The AAMC report divides each competency — Diversity, Equivalence, and Inclusion — into three levels that reflect the different stages of a physician’s career path.

The first level addresses competencies for someone who is going to be a resident or has recently completed medical training. The second focuses on doctors who are starting an independent practice or who have recently graduated from a residency. And the last part focuses on experienced faculty physicians responsible for educating students or residents.

“The competencies are organized in such a way that we really ask the physician to start with themselves,” added Weems, who highlighted the report’s strategies to address bias in patient care. “We all have prejudices, and how can we reduce those prejudices? Regardless of how the patient presents, how do they understand that person’s demographics and intersecting identities? And how do they control their own personal bias to provide culturally relevant care with cultural humility?”
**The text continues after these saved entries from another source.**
(** C7 (scenario), as the claim states it, fails: the window returned for
    the scenario box with [buffer_km = 5] is not 65 pixels wide, not even
    within 50 pixels of that. *)
Lemma scenario_window_not_65_wide :
  ~ exists data x_min x_max y_min y_max g,
      extract_result small_dataset "LCZ_2020" (Shape scenario_box) 5 =
        Returns (data, Some (x_min, x_max, y_min, y_max), g) /\
      (x_min < x_max)%Z /\ (y_min < y_max)%Z /\
      (Z.abs (x_max - x_min - 65) <= 50)%Z.
Proof.
  intros (data & x_min & x_max & y_min & y_max & g & H & _ & _ & Hwide).
  destruct (extract_window_inv _ _ _ _ _ _ _ _ _ _ H)
    as (geom & a & Hq & Hw & _).
  injection Hq as <-. rewrite scenario_window in Hw.
  injection Hw as <- <- <- <-. lia.
Qed.

(** C7 (scenario), amended.  On the grid of longitudes -125 .. -66 and
    latitudes 24 .. 50, 6435 by 2767 pixels, the box of longitudes
    -112.5 .. -111.5 and latitudes 33.5 .. 34.0 with [buffer_km = 5] and a
    variable present in the dataset gives a non-null result whose window is
    [(1358, 1477, 1697, 1760)]: 119 pixels wide and 63 pixels high, with
    [x_min < x_max] and [y_min < y_max]. *)
Theorem scenario_extraction (d : dataset) (variable_name : string) (a : array) :
  data_vars d !! variable_name = Some a ->
  exists x_min x_max y_min y_max,
    extract_result d variable_name (Shape scenario_box) 5 =
      Returns (Some (isel a x_min x_max y_min y_max),
               Some (x_min, x_max, y_min, y_max), Some scenario_box) /\
    (x_min, x_max, y_min, y_max) = (1358, 1477, 1697, 1760)%Z /\
    (x_min < x_max)%Z /\ (y_min < y_max)%Z /\
    (x_max - x_min = 119)%Z /\ (y_max - y_min = 63)%Z.
Proof.
  intros Ha. exists 1358%Z, 1477%Z, 1697%Z, 1760%Z.
  split; [| repeat split; lia].
  rewrite extract_result_eq.
  change (geometry_of (Shape scenario_box)) with (Some scenario_box).
  cbv beta iota. rewrite scenario_window, Ha. reflexivity.
Qed.

Lemma scenario_extraction_witness :
  exists x_min x_max y_min y_max,
    extract_result small_dataset "LCZ_2020" (Shape scenario_box) 5 =
      Returns (Some (isel [[Value 6; Value 6]; [NaN; Value 14]]
                          x_min x_max y_min y_max),
               Some (x_min, x_max, y_min, y_max), Some scenario_box) /\
    (x_min, x_max, y_min, y_max) = (1358, 1477, 1697, 1760)%Z /\
    (x_min < x_max)%Z /\ (y_min < y_max)%Z /\
    (x_max - x_min = 119)%Z /\ (y_max - y_min = 63)%Z.
Proof.
  apply (scenario_extraction small_dataset "LCZ_2020"
           [[Value 6; Value 6]; [NaN; Value 14]]).
  vm_compute. reflexivity.
Defined.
The competencies of the AAMC report are designed to help educators design or adapt curricula to support students and educators on their DEI journeys. According to AAMC, one use could be to launch more robust DEI discussions with healthcare professionals.

Henderson added that the report’s call for anti-racist content is key to medical education, pointing to the history of discrimination against patients and providers of different races. He also said that these competencies mainly recognize intersectionality.

“We carry more than one identity within us,” Henderson said. “And different aspects of our identity emerge in different environments. Having that awareness in educational settings is very important to promote inclusion, because none of us are just one identity.”

Betancourt agreed that such DEI work like the AAMC report is a critical step. For him, the question now is how institutions and educators put this into practice in a meaningful way. But he said he is hopeful given the increased national talks on this pressing topic.

“We’ve been trying to bring more and more attention to DEI issues for decades — and what I think is missing is the kind of real rigor of execution,” he said. “By that I mean we’ve been heavy on aspirations and light on execution. In each of those areas of diversity, equity and inclusion, we must be rigorous with real strategies, timelines, milestones and accountability. The past two years have created the environment and culture for us to tackle this once and for all like we’ve never done before.”